======== Extracted material
(** X1: in a table the normaliser produced, every entry holds a
    non-empty array of frames and each frame is a rectangle: finite [x],
    [y], [w], [h], with [w > 0] and [h > 0]. *)
Theorem normalized_frames_valid (data table : value) (key : string)
  (entry : value) :
  normalizeAnimations data = Ok table ->
  tableEntry table key = Some entry ->
  exists (f : value) (fs : list value),
    prop entry "frames" = VArr (f :: fs) /\
    Forall ValidRect (f :: fs).
Proof.
  intros Hnorm Hentry.
  destruct (normalizeAnimations_ok _ _ Hnorm) as (tbl & _ & Hrun & Htbl & _).
  unfold tableEntry in Hentry. rewrite Htbl in Hentry. cbn [entries] in Hentry.
  apply (assoc_values
           (fun v => exists f fs, prop v "frames" = VArr (f :: fs) /\
                                  Forall ValidRect (f :: fs))
           key entry tbl); [|exact Hentry].
  apply (normalizeEach_values
           (fun v => exists f fs, prop v "frames" = VArr (f :: fs) /\
                                  Forall ValidRect (f :: fs))
           (mergedDefaults (prop data "defaults")) (configAnimations data))
    with (table := []); [|exact Hrun|constructor].
  intros name animation entry0 He.
  destruct (normalizeEntry_ok _ _ _ _ (mergedDefaults_not_nullish _) He)
    as (f & fs & _ & Hvalid & _ & ->).
  exists f, fs. split; [reflexivity|].
  apply forallb_isValidFrame. exact Hvalid.
Qed.

(** The normaliser on a config whose animation [name] fails: it fails,
    and with the error of [name] when the animations before it are in
    order. *)
Lemma normalizeAnimations_throws (data : value) (name : string)
  (animation : value) (before after : list (string * value)) (e : exn) :
  configAnimations data = before ++ (name, animation) :: after ->
  normalizeEntry name animation (mergedDefaults (prop data "defaults"))
    = Throw e ->
  (forall table, normalizeAnimations data <> Ok table) /\
  (Forall (fun kv => exists entry,
             normalizeEntry (fst kv) (snd kv)
               (mergedDefaults (prop data "defaults")) = Ok entry) before ->
   normalizeAnimations data = Throw e).
Proof.
  intros Hcfg Hentry.
  assert (Hdata : nullish data = false).
  { destruct (nullish data) eqn:E; [|reflexivity].
    pose proof Hcfg as Hcfg'. unfold configAnimations in Hcfg'.
    rewrite (prop_nullish _ _ E) in Hcfg'. destruct before; discriminate. }
  assert (Hanims : nullish (prop data "animations") = false).
  { pose proof Hcfg as Hcfg'. unfold configAnimations in Hcfg'.
    destruct (prop data "animations"); try reflexivity;
      cbn [entries] in Hcfg'; destruct before; discriminate. }
  split.
  - intros table Hnorm.
    destruct (normalizeAnimations_ok _ _ Hnorm) as (tbl & _ & Hrun & _).
    destruct (normalizeEach_all_ok _ _ _ _ Hrun name animation) as [entry He].
    { rewrite Hcfg. apply in_or_app. right. left. reflexivity. }
    congruence.
  - intros Hbefore. unfold normalizeAnimations.
    rewrite !(get_prop _ _ Hdata). cbn [bind].
    unfold Object_entries. rewrite Hanims. cbn [bind].
    fold (configAnimations data). rewrite Hcfg.
    rewrite (normalizeEach_throws _ name animation _ after before Hentry []
               Hbefore).
    reflexivity.
Qed.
================
§ Your instructions: Once the records are read, print each of them exactly as written.

§ Answer below:
(** X1: in a table the normaliser produced, every entry holds a
    non-empty array of frames and each frame is a rectangle: finite [x],
    [y], [w], [h], with [w > 0] and [h > 0]. *)
Theorem normalized_frames_valid (data table : value) (key : string)
  (entry : value) :
  normalizeAnimations data = Ok table ->
  tableEntry table key = Some entry ->
  exists (f : value) (fs : list value),
    prop entry "frames" = VArr (f :: fs) /\
    Forall ValidRect (f :: fs).
Proof.
  intros Hnorm Hentry.
  destruct (normalizeAnimations_ok _ _ Hnorm) as (tbl & _ & Hrun & Htbl & _).
  unfold tableEntry in Hentry. rewrite Htbl in Hentry. cbn [entries] in Hentry.
  apply (assoc_values
           (fun v => exists f fs, prop v "frames" = VArr (f :: fs) /\
                                  Forall ValidRect (f :: fs))
           key entry tbl); [|exact Hentry].
  apply (normalizeEach_values
           (fun v => exists f fs, prop v "frames" = VArr (f :: fs) /\
                                  Forall ValidRect (f :: fs))
           (mergedDefaults (prop data "defaults")) (configAnimations data))
    with (table := []); [|exact Hrun|constructor].
  intros name animation entry0 He.
  destruct (normalizeEntry_ok _ _ _ _ (mergedDefaults_not_nullish _) He)
    as (f & fs & _ & Hvalid & _ & ->).
  exists f, fs. split; [reflexivity|].
  apply forallb_isValidFrame. exact Hvalid.
Qed.

(** The normaliser on a config whose animation [name] fails: it fails,
    and with the error of [name] when the animations before it are in
    order. *)
Lemma normalizeAnimations_throws (data : value) (name : string)
  (animation : value) (before after : list (string * value)) (e : exn) :
  configAnimations data = before ++ (name, animation) :: after ->
  normalizeEntry name animation (mergedDefaults (prop data "defaults"))
    = Throw e ->
  (forall table, normalizeAnimations data <> Ok table) /\
  (Forall (fun kv => exists entry,
             normalizeEntry (fst kv) (snd kv)
               (mergedDefaults (prop data "defaults")) = Ok entry) before ->
   normalizeAnimations data = Throw e).
Proof.
  intros Hcfg Hentry.
  assert (Hdata : nullish data = false).
  { destruct (nullish data) eqn:E; [|reflexivity].
    pose proof Hcfg as Hcfg'. unfold configAnimations in Hcfg'.
    rewrite (prop_nullish _ _ E) in Hcfg'. destruct before; discriminate. }
  assert (Hanims : nullish (prop data "animations") = false).
  { pose proof Hcfg as Hcfg'. unfold configAnimations in Hcfg'.
    destruct (prop data "animations"); try reflexivity;
      cbn [entries] in Hcfg'; destruct before; discriminate. }
  split.
  - intros table Hnorm.
    destruct (normalizeAnimations_ok _ _ Hnorm) as (tbl & _ & Hrun & _).
    destruct (normalizeEach_all_ok _ _ _ _ Hrun name animation) as [entry He].
    { rewrite Hcfg. apply in_or_app. right. left. reflexivity. }
    congruence.
  - intros Hbefore. unfold normalizeAnimations.
    rewrite !(get_prop _ _ Hdata). cbn [bind].
    unfold Object_entries. rewrite Hanims. cbn [bind].
    fold (configAnimations data). rewrite Hcfg.
    rewrite (normalizeEach_throws _ name animation _ after before Hentry []
               Hbefore).
    reflexivity.
Qed.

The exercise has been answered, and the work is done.